Enrichment Suite — Library Map (as of 2026-03-23)

go_type Human (hsa) Mouse (mmu) Fly/Fish/Yeast/Worm
BP GO_Biological_Process_2025 same GO_Biological_Process_2018
MF GO_Molecular_Function_2025 same GO_Molecular_Function_2018
CC GO_Cellular_Component_2025 same GO_Cellular_Component_2018
kegg KEGG_2019_Human KEGG_2019_Mouse KEGG_2019
wiki WikiPathways_2024_Human WikiPathways_2024_Mouse WikiPathways_2018
msigdb MSigDB_Hallmark_2020 same*
reactome Reactome_Pathways_2024 same*

*Mouse msigdb/reactome: auto-converts mouse symbols → human orthologs via mygene.info before calling Enrichr.

GSEA Prerank Pipeline

DE results (vc-store-de)
  → g1 genes: use stored log2fc as-is  (positive)
  → g2 genes: negate stored log2fc back (negative, since app.py negates them on storage)
  → combine → pd.Series sorted descending
  → run_gsea_prerank(ranked_series, organism, go_type, permutations)
      → gseapy.get_library(lib)  ← downloads + caches gene set dict
      → gseapy.prerank(rnk=ranked_series, gene_sets=lib_dict, ...)
      → returns {results, ranking, gene_sets}
  → split by NES sign: positive NES = Group 1 up, negative NES = Group 2 up
  → gsea_mountain_plot() for top term in each direction

pandas / numpy gotchas (additions)

select_dtypes(include=[np.number]) includes np.bool_

In numpy's type hierarchy, np.bool_ is a subtype of integer. df.select_dtypes(include=[np.number]) therefore includes boolean columns. Always exclude them explicitly before numeric operations:

bool_cols = set(df.select_dtypes(include=[bool]).columns)
numeric_cols = [c for c in df.select_dtypes(include=[np.number]).columns
                if c not in bool_cols]

Bug fixes applied in session 2026-03-24 (GSEA runtime fix)

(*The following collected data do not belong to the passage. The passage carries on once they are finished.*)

(* ===== verification/QueueTypes.v ===== *)
(** Model of [api/v1/queue_types.go]: a queue of components waiting to be deployed
    and tested, its conditions, and the list of queues with its ordering. *)

From S2P Require Import Prelude.
From S2P Require Import GoRuntime.
From S2P Require Import Errors.
From S2P Require Import KubeApi.
From S2P Require Import ConfigTypes.
Open Scope string_scope.
Open Scope list_scope.
Open Scope Z_scope.

(** ** Data *)

Inductive QueueType :=
| QueueTypeUpgrade | QueueTypeReverify | QueueTypePreActive | QueueTypePromoteToActive
| QueueTypeDemoteFromActive | QueueTypePullRequest
| OtherQueueType (s : string).

Inductive QueueState :=
| Waiting | CleaningBefore | DetectingImageMissing | Creating | Testing | CleaningAfter
| Collecting | Deleting | Cancelling | Finished
| OtherQueueState (s : string).              (* "" is the state of a new object *)

Inductive QueueConditionType :=
| QueueDeployStarted | QueueDeployed | QueueTestTriggered | QueueTestPendingStatusSent
| QueueTested | QueueTeamcityTestResult | QueueGitlabTestResult
| QueueCleaningBeforeStarted | QueueCleanedBefore | QueueCleaningAfterStarted
| QueueCleanedAfter | QueueCollected | QueueFinished.

#[export] Instance queue_type_eq_dec : EqDecision QueueType.
Proof. solve_decision. Defined.
#[export] Instance queue_state_eq_dec : EqDecision QueueState.
Proof. solve_decision. Defined.
#[export] Instance queue_condition_type_eq_dec : EqDecision QueueConditionType.
Proof. solve_decision. Defined.

Record QueueExtraParameters := mkQueueExtraParameters {
  qe_TestRunner : option ConfigTestRunnerOverrider }.
Record Image := mkImage { img_Repository : string; img_Tag : string }.
Record QueueComponent := mkQueueComponent {
  qc_Name : string; qc_Repository : string; qc_Version : string }.
Definition QueueComponents := list QueueComponent.
Definition QueueCondition := Condition QueueConditionType.

Record Teamcity := mkTeamcity {
  tmc_Branch : string;
  tmc_BuildID : string;
  tmc_BuildNumber : string;
  tmc_BuildTypeID : string;
  tmc_BuildURL : string;
}.
Record Gitlab := mkGitlab {
  git_Branch : string;
  git_PipelineID : string;
  git_PipelineURL : string;
  git_PipelineNumber : string;
}.
Record TestRunner := mkTestRunner { trn_Teamcity : Teamcity; trn_Gitlab : Gitlab }.
Record FailureComponent := mkFailureComponent {
  fc_ComponentName : string;
  fc_FirstFailureContainerName : string;
  fc_RestartCount : Z;
  fc_NodeName : string;
}.
Inductive DeploymentIssueType :=
| DeploymentIssueImagePullBackOff | DeploymentIssueCrashLoopBackOff
| DeploymentIssueReadinessProbeFailed | DeploymentIssueContainerCreating
| DeploymentIssuePending | DeploymentIssueWaitForInitContainer
| DeploymentIssueJobNotComplete | DeploymentIssueUndefined
| OtherDeploymentIssue (s : string).
Record DeploymentIssue := mkDeploymentIssue {
  di_IssueType : DeploymentIssueType;
  di_FailureComponents : list FailureComponent;
}.

Record QueueSpec := mkQueueSpec {
  qs_Name : string;
  qs_Bundle : string;
  qs_Components : QueueComponents;
  qs_Type : QueueType;
  qs_NoOfRetry : Z;
  qs_NoOfOrder : Z;
  qs_NextProcessAt : option Z;
  qs_TeamName : string;
  qs_PRNumber : string;
  qs_SkipTestRunner : bool;
  qs_QueueExtraParameters : option QueueExtraParameters;
}.
Record QueueStatus := mkQueueStatus {
  qst_CreatedAt : option Z;
  qst_UpdatedAt : option Z;
  qst_NextProcessAt : option Z;
  qst_StartDeployTime : option Z;
  qst_StartTestingTime : option Z;
  qst_State : QueueState;
  qst_NoOfProcessed : Z;
  qst_Conditions : list QueueCondition;
  qst_TestRunner : TestRunner;
  qst_QueueHistoryName : string;
  qst_KubeZipLog : string;
  qst_DeploymentIssues : list DeploymentIssue;
  qst_ImageMissingList : list Image;
  qst_DeployEngine : string;
}.
Record Queue := mkQueue {
  queue_Meta : ObjectMeta;
  queue_Spec : QueueSpec;
  queue_Status : QueueStatus;
}.
(** [QueueList.Items]. *)
Notation QueueList := (list Queue).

src/pyviscel/enrichment.py

Three bugs in run_gsea_prerank() and _parse_gsea_result() prevented GSEA from running:

  1. Wrong parameter name (weighted_score_typeweight):

    • gseapy v1.1.7 renamed weighted_score_type to weight in gseapy.prerank().
    • The old call passed weighted_score_type=weighted_score_type, which was silently ignored (absorbed into **kwargs), causing gseapy to use its default and raise internally.
    • Fix: gseapy.prerank(..., weight=weighted_score_type).
  2. Duplicate "term" column in _parse_gsea_result:

    • gseapy v1.1.7 res2d has two columns: "Name" (library source, e.g. "prerank") and "Term" (gene set name).
    • The old rename_map mapped both "Name""term" and "Term""term", creating a duplicate column that caused df[_GSEA_COLS] to return a malformed DataFrame.
    • Fix: drop "Name" before renaming; only "Term""term".
  3. Percentage strings in tag_pct / gene_pct:

    • gseapy returns "Tag %" and "Gene %" as strings like "10.00%". pd.to_numeric() with errors="coerce" silently turned them into NaN.
    • Fix: strip trailing % and divide by 100 before converting.

Root cause was identified via inspect.signature(gseapy.prerank) in the prior session.


Known Issues (as of 2026-03-24)

  • dash_table.DataTable deprecation warning from Dash — no functional impact.
  • Enrichr API uses its own built-in background — background_symbols is ignored in online mode. Use compute_go_offline() for custom-background ORA.
  • GSEA Prerank with 1000 permutations can take several minutes; use fast mode (100 perms) for exploratory work.
  • mygene.info mouse→human conversion requires internet access; offline runs with MSigDB/Reactome for mmu will fail.